Go line by line through the data and copy those with the word "gets".

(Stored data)
+++
(** [g_backup_meta] with what the library and the sockets will answer: [v_ok]
    the calls of verbs, [b_mallocs] malloc, [b_writes] write, [streams] what
    arrives on a descriptor, read by read; the calls, the bytes sent, the
    descriptors closed and the threads started are recorded. *)
Record backup := Backup {
  server_ip : option (list Z);
  ibv_port : Z;
  sgid_index : Z;
  ibv_dest : backup_ibv_dest;
  ctx : option backup_ibv_context;
  v_ok : list bool;
  b_mallocs : list bool;
  b_writes : list bool;
  streams : gmap Z (list (list Z));
  calls : list verb;
  sent_to : list (Z * list Z);
  b_closed : list Z;
  started_threads : list role
}.
Definition set_server_ip (v : option (list Z)) (s : backup) : backup := Backup v (ibv_port s) (sgid_index s) (ibv_dest s) (ctx s) (v_ok s) (b_mallocs s) (b_writes s) (streams s) (calls s) (sent_to s) (b_closed s) (started_threads s).
Definition set_ibv_port (v : Z) (s : backup) : backup := Backup (server_ip s) v (sgid_index s) (ibv_dest s) (ctx s) (v_ok s) (b_mallocs s) (b_writes s) (streams s) (calls s) (sent_to s) (b_closed s) (started_threads s).
Definition set_sgid_index (v : Z) (s : backup) : backup := Backup (server_ip s) (ibv_port s) v (ibv_dest s) (ctx s) (v_ok s) (b_mallocs s) (b_writes s) (streams s) (calls s) (sent_to s) (b_closed s) (started_threads s).
Definition set_ibv_dest (v : backup_ibv_dest) (s : backup) : backup := Backup (server_ip s) (ibv_port s) (sgid_index s) v (ctx s) (v_ok s) (b_mallocs s) (b_writes s) (streams s) (calls s) (sent_to s) (b_closed s) (started_threads s).
Definition set_ctx (v : option backup_ibv_context) (s : backup) : backup := Backup (server_ip s) (ibv_port s) (sgid_index s) (ibv_dest s) v (v_ok s) (b_mallocs s) (b_writes s) (streams s) (calls s) (sent_to s) (b_closed s) (started_threads s).
Definition set_v_ok (v : list bool) (s : backup) : backup := Backup (server_ip s) (ibv_port s) (sgid_index s) (ibv_dest s) (ctx s) v (b_mallocs s) (b_writes s) (streams s) (calls s) (sent_to s) (b_closed s) (started_threads s).
Definition set_b_mallocs (v : list bool) (s : backup) : backup := Backup (server_ip s) (ibv_port s) (sgid_index s) (ibv_dest s) (ctx s) (v_ok s) v (b_writes s) (streams s) (calls s) (sent_to s) (b_closed s) (started_threads s).
Definition set_b_writes (v : list bool) (s : backup) : backup := Backup (server_ip s) (ibv_port s) (sgid_index s) (ibv_dest s) (ctx s) (v_ok s) (b_mallocs s) v (streams s) (calls s) (sent_to s) (b_closed s) (started_threads s).
Definition set_streams (v : gmap Z (list (list Z))) (s : backup) : backup := Backup (server_ip s) (ibv_port s) (sgid_index s) (ibv_dest s) (ctx s) (v_ok s) (b_mallocs s) (b_writes s) v (calls s) (sent_to s) (b_closed s) (started_threads s).
Definition set_calls (v : list verb) (s : backup) : backup := Backup (server_ip s) (ibv_port s) (sgid_index s) (ibv_dest s) (ctx s) (v_ok s) (b_mallocs s) (b_writes s) (streams s) v (sent_to s) (b_closed s) (started_threads s).
Definition set_sent_to (v : list (Z * list Z)) (s : backup) : backup := Backup (server_ip s) (ibv_port s) (sgid_index s) (ibv_dest s) (ctx s) (v_ok s) (b_mallocs s) (b_writes s) (streams s) (calls s) v (b_closed s) (started_threads s).
Definition set_b_closed (v : list Z) (s : backup) : backup := Backup (server_ip s) (ibv_port s) (sgid_index s) (ibv_dest s) (ctx s) (v_ok s) (b_mallocs s) (b_writes s) (streams s) (calls s) (sent_to s) v (started_threads s).
Definition set_started_threads (v : list role) (s : backup) : backup := Backup (server_ip s) (ibv_port s) (sgid_index s) (ibv_dest s) (ctx s) (v_ok s) (b_mallocs s) (b_writes s) (streams s) (calls s) (sent_to s) (b_closed s) v.

Definition bk (A : Type) : Type := M backup A.
Definition verb_call (v : verb) : bk bool :=
  l ← gets v_ok;
  _ ← modify (λ s, set_v_ok (drop 1 l) (set_calls (calls s ++ [v]) s));
  mret (default true (head l)).
Definition b_malloc : bk bool :=
  l ← gets b_mallocs;
  _ ← modify (set_b_mallocs (drop 1 l));
  mret (default true (head l)).
(** At most [n] bytes of what arrived next; [None] is an error or the end. *)
Definition b_read (fd : Z) (n : nat) : bk (option (list Z)) :=
  m ← gets streams;
  match m !! fd with
  | Some (c :: l) =>
      let l := if (n <? length c)%nat then drop n c :: l else l in
      _ ← modify (set_streams (<[fd := l]> m));
      mret (Some (take n c))
  | _ => mret None
  end.
Definition b_write (fd : Z) (data : list Z) : bk bool :=
  l ← gets b_writes;
  let ok := default true (head l) in
  _ ← modify (λ s, set_b_writes (drop 1 l) (if ok : bool then set_sent_to (sent_to s ++ [(fd, data)]) s else s));
  mret ok.
Definition b_close (fd : Z) : bk unit := modify (λ s, set_b_closed (fd :: b_closed s) s).
Definition lift {A} (r : result A) : bk A := match r with Ok a => mret a | Fault f => fail f end.
Definition get_ctx : bk backup_ibv_context :=
  c ← gets ctx;
  match c with Some c => mret c | None => fail NullDeref end.

(** What is fixed by the machine: the devices, the numbers the library hands
    out, the base of the log, [lrand48] and the bytes of the stack. *)
Record machine := Machine {
  device_list : option (list (list Z));
  qp_num : Z;
  port_lid : Z;
  port_infiniband : bool;
  port_gid : list Z;
  mr_lkey : Z;
  mr_rkey : Z;
  lrand48 : Z;
  memlog_base : Z;
  stack : list Z;
  heap : backup_ibv_dest;
  v32_junk : Z
}.

Definition MTU_1024 : Z := 3.
Definition RX_DEPTH : Z := 500.
Definition SL : Z := 0.

Section machine.
Context (H : machine).

(** ** Queue pairs *)
(** Calls that must all succeed, in order. *)
Fixpoint all_calls (l : list verb) : bk bool :=
  match l with
  | [] => mret true
  | v :: l => ok ← verb_call v; if ok : bool then all_calls l else mret false
  end.
Definition init_ctx (device : list Z) (size rx_depth port : Z) : bk (option backup_ibv_context) :=
  ok ← b_malloc;
  if negb ok then mret None
  else
    ok ← all_calls [OpenDevice device; AllocPd; RegMr (memlog_base H) (u64 size); CreateCq (rx_depth + 1); CreateQp rx_depth; ModifyInit port];
    mret (if ok : bool then Some (Ctx (memlog_base H) size rx_depth (mr_lkey H) (mr_rkey H) (qp_num H)) else None).

(** The interface identifier of a GID, its last eight bytes, is not zero. *)
Definition is_global (gid : list Z) : bool := negb (le_decode (drop 8 gid) =? 0).
(** 0 when the queue pair is ready to send. *)
Definition connect_ctx (port my_psn : Z) (dest : backup_ibv_dest) (sgid : Z) : bk Z :=
  ok ← all_calls [ModifyRtr MTU_1024 (d_qpn dest) (d_psn dest) (d_lid dest) SL port
                    (if is_global (d_gid dest) then Some (d_gid dest, sgid) else None);
                  ModifyRts my_psn];
  mret (if ok : bool then 0 else 1).
(** There is no completion channel. *)
Definition close_ctx : bk Z :=
  _ ← get_ctx;
  ok ← all_calls [DestroyQp; DestroyCq; DeregMr; DeallocPd; CloseDevice];
  mret (if ok : bool then 0 else 1).

(** ** The server of the exchange *)
(** The handler reads its descriptor through a pointer to char: one signed
    byte of it. *)
Definition char_fd (fd : Z) : Z := (fd + 128) mod 256 - 128.
(** [None] when the thread ends; [Some] the backup's address when it goes on to
    wait for ever. *)
Definition backup_server_connection_handler (new_fd : Z) : bk (option backup_ibv_dest) :=
  let conn_fd := char_fd new_fd in
  let hang_up := (_ ← b_close conn_fd; mret None) in
  r ← b_read conn_fd SIZEOF_msg;
  match r with
  | Some msg =>
      if negb (length msg =? SIZEOF_msg)%nat then hang_up
      else
        ok ← b_malloc;
        if negb ok then hang_up
        else
          '(rem, gid) ← lift (scan_address (heap H) (take 33 (stack H)) msg);
          let rem := set_gid (wire_gid_to_gid (v32_junk H) gid) rem in
          b ← gets id;
          r ← connect_ctx (ibv_port b) (d_psn (ibv_dest b)) rem (sgid_index b);
          if negb (r =? 0) then hang_up
          else
            msg ← lift (sprintf SIZEOF_msg (take SIZEOF_msg msg) (address_text (ibv_dest b)));
            ok ← b_write conn_fd msg;
            if negb ok then hang_up
            else
              _ ← b_read conn_fd SIZEOF_msg;
              c ← get_ctx;
              msg2 ← lift (sprintf SIZEOF_msg2 (take SIZEOF_msg2 (stack H)) (region_text (cx_buf c) (cx_rkey c)));
              ok ← b_write conn_fd msg2;
              if negb ok then hang_up
              else
                _ ← b_read conn_fd SIZEOF_msg;
                _ ← b_close conn_fd;
                mret (Some rem)
  | None => hang_up
  end.

(** ** The client *)
Definition done_msg : list Z := str "done" ++ [0].
(** Once connected: the primary's address and region, or [None]. *)
Definition client_exchange (sockfd : Z) : bk (option backup_ibv_dest) :=
  let hang_up := (_ ← b_close sockfd; mret None) in
  b ← gets id;
  let gid := gid_to_wire_gid (d_gid (ibv_dest b)) in
  msg ← lift (sprintf SIZEOF_msg (take SIZEOF_msg (stack H)) (address_text (ibv_dest b)));
  ok ← b_write sockfd msg;
  if negb ok then hang_up
  else
    r ← b_read sockfd SIZEOF_msg;
    match r with
    | Some msg =>
        if negb (length msg =? SIZEOF_msg)%nat then hang_up
        else
          _ ← b_write sockfd done_msg;
          ok ← b_malloc;
          if negb ok then hang_up
          else
            '(rem, gid) ← lift (scan_address (heap H) gid msg);
            let rem := set_gid (wire_gid_to_gid (v32_junk H) gid) rem in
            r ← b_read sockfd SIZEOF_msg2;
            match r with
            | Some msg2 =>
                if negb (length msg2 =? SIZEOF_msg2)%nat then hang_up
                else
                  rem ← lift (scan_region rem msg2);
                  let rem := set_remote_address (ntohll (remote_address rem)) (set_remote_key (ntohl (remote_key rem)) rem) in
                  _ ← b_write sockfd done_msg;
                  _ ← b_close sockfd;
                  mret (Some rem)
            | None => hang_up
            end
    | None => hang_up
    end.

(** The first address that takes a socket and a connection; the sockets of the
    others are closed. *)
Fixpoint connect_first (addrs : list (option Z * bool)) : bk (option Z) :=
  match addrs with
  | [] => mret None
  | (None, _) :: l => connect_first l
  | (Some fd, true) :: _ => mret (Some fd)
  | (Some fd, false) :: l => _ ← b_close fd; connect_first l
  end.
(** Up to the replication: [Some] the primary it reads from. *)
Definition backup_client_thread (addrs : option (list (option Z * bool))) : bk (option backup_ibv_dest) :=
  match addrs with
  | None => mret None
  | Some addrs =>
      r ← connect_first addrs;
      match r with
      | None => mret None
      | Some fd =>
          rem ← client_exchange fd;
          match rem with
          | None => mret None
          | Some rem =>
              b ← gets id;
              r ← connect_ctx (ibv_port b) (d_psn (ibv_dest b)) rem (sgid_index b);
              mret (if r =? 0 then Some rem else None)
          end
      end
  end.

(** ** The listening server: an address is a socket, whether setsockopt takes
    the option and whether bind succeeds *)
Fixpoint bind_first (addrs : list (option Z * bool * bool)) : bk (option Z) :=
  match addrs with
  | [] => mret None
  | (None, _, _) :: l => bind_first l
  | (Some _, false, _) :: _ => fail (Exited 1)
  | (Some fd, true, true) :: _ => mret (Some fd)
  | (Some fd, true, false) :: l => _ ← b_close fd; bind_first l
  end.
(** [accepted] is what accept returns, call by call; the loop has no end. *)
Definition backup_server_thread (addrs : option (list (option Z * bool * bool))) (listen_ok sigaction_ok : bool)
    (accepted : list (option Z)) : bk unit :=
  match addrs with
  | None => fail (Exited 1)
  | Some addrs =>
      r ← bind_first addrs;
      match r with
      | None => fail (Exited 1)
      | Some _ =>
          if negb listen_ok then fail (Exited 1)
          else if negb sigaction_ok then fail (Exited 1)
          else foldl (λ m a, _ ← m; match a with
                 | None => mret tt
                 | Some fd => modify (λ s, set_started_threads (started_threads s ++ [Handler fd]) s)
                 end) (mret tt) accepted
      end
  end.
+++
### Problem solution
  l ← gets v_ok;
  l ← gets b_mallocs;
  m ← gets streams;
  l ← gets b_writes;
  c ← gets ctx;
          b ← gets id;
  b ← gets id;
              b ← gets id;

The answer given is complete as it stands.